#### Task brief:
Only the lines from the one containing "(closing : option goerr)." through the one containing "Definition zoneToInt (zone" should be printed, exactly as they appear below, with both ends included.

#### Exercise data:
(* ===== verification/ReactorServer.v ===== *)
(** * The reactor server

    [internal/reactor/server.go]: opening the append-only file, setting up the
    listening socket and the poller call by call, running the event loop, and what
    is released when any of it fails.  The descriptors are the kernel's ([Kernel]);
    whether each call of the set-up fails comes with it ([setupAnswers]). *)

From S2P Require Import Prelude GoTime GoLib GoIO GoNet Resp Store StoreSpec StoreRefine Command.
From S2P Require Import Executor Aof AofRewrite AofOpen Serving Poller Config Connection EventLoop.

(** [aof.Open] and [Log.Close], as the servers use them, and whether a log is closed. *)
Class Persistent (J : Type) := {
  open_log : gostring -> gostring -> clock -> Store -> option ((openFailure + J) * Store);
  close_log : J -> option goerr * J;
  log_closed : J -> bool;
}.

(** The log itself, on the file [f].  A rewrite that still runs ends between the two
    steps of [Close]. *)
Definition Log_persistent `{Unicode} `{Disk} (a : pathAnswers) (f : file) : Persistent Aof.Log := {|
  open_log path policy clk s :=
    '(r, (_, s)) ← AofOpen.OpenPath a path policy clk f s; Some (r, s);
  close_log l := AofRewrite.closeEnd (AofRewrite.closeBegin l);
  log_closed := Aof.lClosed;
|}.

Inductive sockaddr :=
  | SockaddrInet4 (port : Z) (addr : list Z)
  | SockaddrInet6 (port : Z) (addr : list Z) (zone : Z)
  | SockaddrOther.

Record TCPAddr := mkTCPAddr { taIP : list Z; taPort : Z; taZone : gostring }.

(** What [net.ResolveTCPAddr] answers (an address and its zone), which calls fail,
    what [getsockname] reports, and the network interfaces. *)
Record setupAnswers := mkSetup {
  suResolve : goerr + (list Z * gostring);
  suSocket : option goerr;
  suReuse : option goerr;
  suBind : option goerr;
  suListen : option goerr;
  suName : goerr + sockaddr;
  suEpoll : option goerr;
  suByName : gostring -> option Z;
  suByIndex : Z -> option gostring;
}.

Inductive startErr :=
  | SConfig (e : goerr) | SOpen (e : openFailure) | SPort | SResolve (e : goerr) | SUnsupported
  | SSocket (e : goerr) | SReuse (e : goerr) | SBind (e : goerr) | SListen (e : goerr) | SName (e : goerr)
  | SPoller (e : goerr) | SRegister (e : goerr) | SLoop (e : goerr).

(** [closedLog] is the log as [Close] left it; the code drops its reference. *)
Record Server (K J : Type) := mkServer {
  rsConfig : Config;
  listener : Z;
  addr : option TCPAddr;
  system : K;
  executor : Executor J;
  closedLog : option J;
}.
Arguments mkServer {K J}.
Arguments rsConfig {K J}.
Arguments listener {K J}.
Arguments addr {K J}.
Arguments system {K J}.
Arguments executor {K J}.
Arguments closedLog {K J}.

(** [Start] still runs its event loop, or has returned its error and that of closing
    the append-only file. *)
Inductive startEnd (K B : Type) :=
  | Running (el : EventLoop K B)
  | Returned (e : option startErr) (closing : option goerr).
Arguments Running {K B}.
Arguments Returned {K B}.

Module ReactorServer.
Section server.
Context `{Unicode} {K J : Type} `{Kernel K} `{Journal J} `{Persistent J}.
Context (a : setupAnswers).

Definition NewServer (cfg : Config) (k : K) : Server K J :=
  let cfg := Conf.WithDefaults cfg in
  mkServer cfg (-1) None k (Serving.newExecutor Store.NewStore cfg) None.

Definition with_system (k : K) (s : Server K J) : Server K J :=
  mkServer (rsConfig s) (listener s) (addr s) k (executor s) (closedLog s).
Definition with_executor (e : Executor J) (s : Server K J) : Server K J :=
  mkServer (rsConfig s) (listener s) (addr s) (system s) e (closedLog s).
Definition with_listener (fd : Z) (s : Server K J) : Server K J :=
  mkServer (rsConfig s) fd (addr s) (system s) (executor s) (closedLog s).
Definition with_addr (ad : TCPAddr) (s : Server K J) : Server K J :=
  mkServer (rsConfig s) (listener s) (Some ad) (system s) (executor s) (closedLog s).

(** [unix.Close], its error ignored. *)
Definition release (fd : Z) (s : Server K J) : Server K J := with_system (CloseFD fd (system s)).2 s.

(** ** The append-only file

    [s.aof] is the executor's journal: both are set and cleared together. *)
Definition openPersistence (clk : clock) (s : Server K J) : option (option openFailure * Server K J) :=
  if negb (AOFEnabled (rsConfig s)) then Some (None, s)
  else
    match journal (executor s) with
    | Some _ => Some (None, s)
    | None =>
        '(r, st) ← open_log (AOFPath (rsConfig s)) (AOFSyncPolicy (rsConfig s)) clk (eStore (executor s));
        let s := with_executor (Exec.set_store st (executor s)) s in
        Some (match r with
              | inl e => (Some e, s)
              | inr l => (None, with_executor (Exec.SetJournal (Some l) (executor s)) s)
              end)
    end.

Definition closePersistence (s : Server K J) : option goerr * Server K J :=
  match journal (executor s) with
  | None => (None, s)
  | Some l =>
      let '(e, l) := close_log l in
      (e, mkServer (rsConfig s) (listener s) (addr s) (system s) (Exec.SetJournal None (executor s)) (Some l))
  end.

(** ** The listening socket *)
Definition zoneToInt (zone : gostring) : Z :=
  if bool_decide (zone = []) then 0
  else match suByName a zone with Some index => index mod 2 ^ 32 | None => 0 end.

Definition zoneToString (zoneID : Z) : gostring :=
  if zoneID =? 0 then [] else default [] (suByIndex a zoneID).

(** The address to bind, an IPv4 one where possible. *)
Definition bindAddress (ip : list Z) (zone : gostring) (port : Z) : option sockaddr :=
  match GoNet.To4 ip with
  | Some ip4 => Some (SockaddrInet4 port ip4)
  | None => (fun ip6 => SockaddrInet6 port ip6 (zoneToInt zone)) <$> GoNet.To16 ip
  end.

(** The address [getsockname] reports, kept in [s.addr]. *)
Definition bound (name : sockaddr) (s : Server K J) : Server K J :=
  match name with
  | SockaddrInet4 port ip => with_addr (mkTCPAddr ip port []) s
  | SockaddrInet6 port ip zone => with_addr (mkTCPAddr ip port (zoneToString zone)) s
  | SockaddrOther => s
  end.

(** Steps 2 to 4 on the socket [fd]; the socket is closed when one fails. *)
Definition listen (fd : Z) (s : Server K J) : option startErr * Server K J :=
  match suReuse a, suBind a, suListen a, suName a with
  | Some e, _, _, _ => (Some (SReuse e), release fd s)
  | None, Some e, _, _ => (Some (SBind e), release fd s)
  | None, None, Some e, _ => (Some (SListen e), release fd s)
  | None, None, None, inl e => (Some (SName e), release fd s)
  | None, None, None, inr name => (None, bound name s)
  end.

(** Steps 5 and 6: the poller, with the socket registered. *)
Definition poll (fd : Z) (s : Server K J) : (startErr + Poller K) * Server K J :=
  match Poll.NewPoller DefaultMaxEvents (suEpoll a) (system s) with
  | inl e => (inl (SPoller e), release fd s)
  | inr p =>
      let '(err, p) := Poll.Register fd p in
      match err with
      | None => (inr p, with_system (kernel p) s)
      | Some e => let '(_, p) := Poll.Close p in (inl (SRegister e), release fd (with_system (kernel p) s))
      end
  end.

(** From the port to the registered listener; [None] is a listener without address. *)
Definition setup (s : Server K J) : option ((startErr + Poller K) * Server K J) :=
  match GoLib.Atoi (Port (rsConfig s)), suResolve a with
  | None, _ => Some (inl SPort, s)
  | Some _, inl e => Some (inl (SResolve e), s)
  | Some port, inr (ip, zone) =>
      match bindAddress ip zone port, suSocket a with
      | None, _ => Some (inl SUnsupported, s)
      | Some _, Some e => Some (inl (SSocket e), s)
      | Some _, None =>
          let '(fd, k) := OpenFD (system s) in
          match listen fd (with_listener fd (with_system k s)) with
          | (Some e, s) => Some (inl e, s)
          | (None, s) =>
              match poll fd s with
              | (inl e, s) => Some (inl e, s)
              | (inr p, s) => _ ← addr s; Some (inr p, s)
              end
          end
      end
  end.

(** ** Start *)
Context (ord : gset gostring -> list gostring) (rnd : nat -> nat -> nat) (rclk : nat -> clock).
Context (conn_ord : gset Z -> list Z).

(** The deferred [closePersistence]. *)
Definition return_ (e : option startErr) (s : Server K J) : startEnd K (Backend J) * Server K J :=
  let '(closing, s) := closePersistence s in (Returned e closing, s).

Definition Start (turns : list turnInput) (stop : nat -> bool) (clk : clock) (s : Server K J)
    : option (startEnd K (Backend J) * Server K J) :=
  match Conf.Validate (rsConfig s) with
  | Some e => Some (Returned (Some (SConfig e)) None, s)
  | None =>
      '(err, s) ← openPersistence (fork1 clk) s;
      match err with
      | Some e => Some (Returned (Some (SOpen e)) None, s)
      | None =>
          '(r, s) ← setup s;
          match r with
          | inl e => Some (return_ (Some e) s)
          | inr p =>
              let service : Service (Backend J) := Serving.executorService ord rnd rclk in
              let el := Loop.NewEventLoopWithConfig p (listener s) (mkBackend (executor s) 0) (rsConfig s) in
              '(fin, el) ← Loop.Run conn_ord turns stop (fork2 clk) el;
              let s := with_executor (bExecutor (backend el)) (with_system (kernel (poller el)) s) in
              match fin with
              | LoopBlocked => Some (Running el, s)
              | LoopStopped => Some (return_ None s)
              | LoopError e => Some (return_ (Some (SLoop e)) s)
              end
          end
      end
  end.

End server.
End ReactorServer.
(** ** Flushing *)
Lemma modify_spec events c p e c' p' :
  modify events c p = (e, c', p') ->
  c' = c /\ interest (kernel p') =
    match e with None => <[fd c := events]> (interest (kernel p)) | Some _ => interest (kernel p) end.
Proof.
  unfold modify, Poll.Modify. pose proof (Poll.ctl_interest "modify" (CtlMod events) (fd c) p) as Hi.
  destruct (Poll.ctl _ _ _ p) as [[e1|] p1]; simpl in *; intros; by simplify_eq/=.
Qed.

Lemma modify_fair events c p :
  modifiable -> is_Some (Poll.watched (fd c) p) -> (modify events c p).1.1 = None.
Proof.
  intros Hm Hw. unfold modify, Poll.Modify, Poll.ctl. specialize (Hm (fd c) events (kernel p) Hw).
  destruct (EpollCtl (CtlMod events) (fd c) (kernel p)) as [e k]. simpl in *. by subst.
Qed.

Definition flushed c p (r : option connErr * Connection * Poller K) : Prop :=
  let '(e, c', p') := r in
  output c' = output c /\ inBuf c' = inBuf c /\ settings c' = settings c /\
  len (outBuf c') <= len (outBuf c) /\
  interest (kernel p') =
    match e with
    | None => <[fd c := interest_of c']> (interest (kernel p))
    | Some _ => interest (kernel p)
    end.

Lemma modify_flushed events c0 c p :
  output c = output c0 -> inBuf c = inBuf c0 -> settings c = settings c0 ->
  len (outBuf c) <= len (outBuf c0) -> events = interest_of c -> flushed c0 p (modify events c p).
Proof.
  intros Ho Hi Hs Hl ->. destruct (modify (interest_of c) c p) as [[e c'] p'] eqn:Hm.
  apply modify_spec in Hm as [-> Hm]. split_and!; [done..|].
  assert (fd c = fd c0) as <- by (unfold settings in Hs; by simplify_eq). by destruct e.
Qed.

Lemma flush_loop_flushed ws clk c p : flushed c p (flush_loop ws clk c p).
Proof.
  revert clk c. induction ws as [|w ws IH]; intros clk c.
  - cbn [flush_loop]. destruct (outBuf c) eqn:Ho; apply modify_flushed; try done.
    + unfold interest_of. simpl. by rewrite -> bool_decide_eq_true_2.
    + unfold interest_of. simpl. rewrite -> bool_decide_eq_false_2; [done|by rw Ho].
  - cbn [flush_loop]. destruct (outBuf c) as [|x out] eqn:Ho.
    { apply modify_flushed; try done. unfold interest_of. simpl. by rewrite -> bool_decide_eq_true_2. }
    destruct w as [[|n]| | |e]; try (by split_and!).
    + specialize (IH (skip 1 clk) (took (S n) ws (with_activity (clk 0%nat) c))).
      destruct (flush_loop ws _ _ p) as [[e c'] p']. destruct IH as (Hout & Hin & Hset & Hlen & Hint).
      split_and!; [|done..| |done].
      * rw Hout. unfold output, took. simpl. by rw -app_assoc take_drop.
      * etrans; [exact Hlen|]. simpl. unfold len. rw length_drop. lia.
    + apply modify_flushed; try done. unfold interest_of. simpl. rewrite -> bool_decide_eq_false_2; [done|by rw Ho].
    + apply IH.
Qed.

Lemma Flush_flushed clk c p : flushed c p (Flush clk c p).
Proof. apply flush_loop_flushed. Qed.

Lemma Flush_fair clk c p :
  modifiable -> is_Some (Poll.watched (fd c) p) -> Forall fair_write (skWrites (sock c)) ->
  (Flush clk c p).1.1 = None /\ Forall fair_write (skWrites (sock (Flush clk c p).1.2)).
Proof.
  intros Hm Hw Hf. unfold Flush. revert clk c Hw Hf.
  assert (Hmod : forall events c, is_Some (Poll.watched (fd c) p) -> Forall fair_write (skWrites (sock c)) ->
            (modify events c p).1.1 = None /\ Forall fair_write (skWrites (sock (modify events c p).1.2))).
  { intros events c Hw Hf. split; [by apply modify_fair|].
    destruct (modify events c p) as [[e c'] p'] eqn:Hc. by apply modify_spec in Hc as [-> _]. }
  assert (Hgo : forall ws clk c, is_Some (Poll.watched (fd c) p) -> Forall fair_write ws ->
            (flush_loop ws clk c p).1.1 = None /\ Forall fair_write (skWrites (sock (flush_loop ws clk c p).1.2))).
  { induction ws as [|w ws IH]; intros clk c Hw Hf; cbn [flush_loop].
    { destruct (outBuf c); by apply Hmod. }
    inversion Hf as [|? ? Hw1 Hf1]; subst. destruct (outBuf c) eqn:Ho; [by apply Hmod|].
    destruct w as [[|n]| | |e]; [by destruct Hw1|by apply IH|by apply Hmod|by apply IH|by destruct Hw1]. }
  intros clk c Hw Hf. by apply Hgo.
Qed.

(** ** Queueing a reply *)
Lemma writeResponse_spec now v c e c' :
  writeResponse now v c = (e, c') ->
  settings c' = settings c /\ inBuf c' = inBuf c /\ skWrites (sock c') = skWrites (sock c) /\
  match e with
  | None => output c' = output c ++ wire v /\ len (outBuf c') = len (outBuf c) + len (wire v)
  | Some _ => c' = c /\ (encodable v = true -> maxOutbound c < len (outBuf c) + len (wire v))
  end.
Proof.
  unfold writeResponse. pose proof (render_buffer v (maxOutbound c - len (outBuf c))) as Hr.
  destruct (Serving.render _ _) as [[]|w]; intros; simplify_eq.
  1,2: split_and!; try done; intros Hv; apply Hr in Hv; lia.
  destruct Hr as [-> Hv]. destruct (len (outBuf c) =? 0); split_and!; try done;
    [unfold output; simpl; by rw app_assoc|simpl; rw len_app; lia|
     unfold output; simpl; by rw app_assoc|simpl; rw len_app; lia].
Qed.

#### Written reply:
  | Returned (e : option startErr) (closing : option goerr).
Arguments Running {K B}.
Arguments Returned {K B}.

Module ReactorServer.
Section server.
Context `{Unicode} {K J : Type} `{Kernel K} `{Journal J} `{Persistent J}.
Context (a : setupAnswers).

Definition NewServer (cfg : Config) (k : K) : Server K J :=
  let cfg := Conf.WithDefaults cfg in
  mkServer cfg (-1) None k (Serving.newExecutor Store.NewStore cfg) None.

Definition with_system (k : K) (s : Server K J) : Server K J :=
  mkServer (rsConfig s) (listener s) (addr s) k (executor s) (closedLog s).
Definition with_executor (e : Executor J) (s : Server K J) : Server K J :=
  mkServer (rsConfig s) (listener s) (addr s) (system s) e (closedLog s).
Definition with_listener (fd : Z) (s : Server K J) : Server K J :=
  mkServer (rsConfig s) fd (addr s) (system s) (executor s) (closedLog s).
Definition with_addr (ad : TCPAddr) (s : Server K J) : Server K J :=
  mkServer (rsConfig s) (listener s) (Some ad) (system s) (executor s) (closedLog s).

(** [unix.Close], its error ignored. *)
Definition release (fd : Z) (s : Server K J) : Server K J := with_system (CloseFD fd (system s)).2 s.

(** ** The append-only file

    [s.aof] is the executor's journal: both are set and cleared together. *)
Definition openPersistence (clk : clock) (s : Server K J) : option (option openFailure * Server K J) :=
  if negb (AOFEnabled (rsConfig s)) then Some (None, s)
  else
    match journal (executor s) with
    | Some _ => Some (None, s)
    | None =>
        '(r, st) ← open_log (AOFPath (rsConfig s)) (AOFSyncPolicy (rsConfig s)) clk (eStore (executor s));
        let s := with_executor (Exec.set_store st (executor s)) s in
        Some (match r with
              | inl e => (Some e, s)
              | inr l => (None, with_executor (Exec.SetJournal (Some l) (executor s)) s)
              end)
    end.

Definition closePersistence (s : Server K J) : option goerr * Server K J :=
  match journal (executor s) with
  | None => (None, s)
  | Some l =>
      let '(e, l) := close_log l in
      (e, mkServer (rsConfig s) (listener s) (addr s) (system s) (Exec.SetJournal None (executor s)) (Some l))
  end.

(** ** The listening socket *)
Definition zoneToInt (zone : gostring) : Z :=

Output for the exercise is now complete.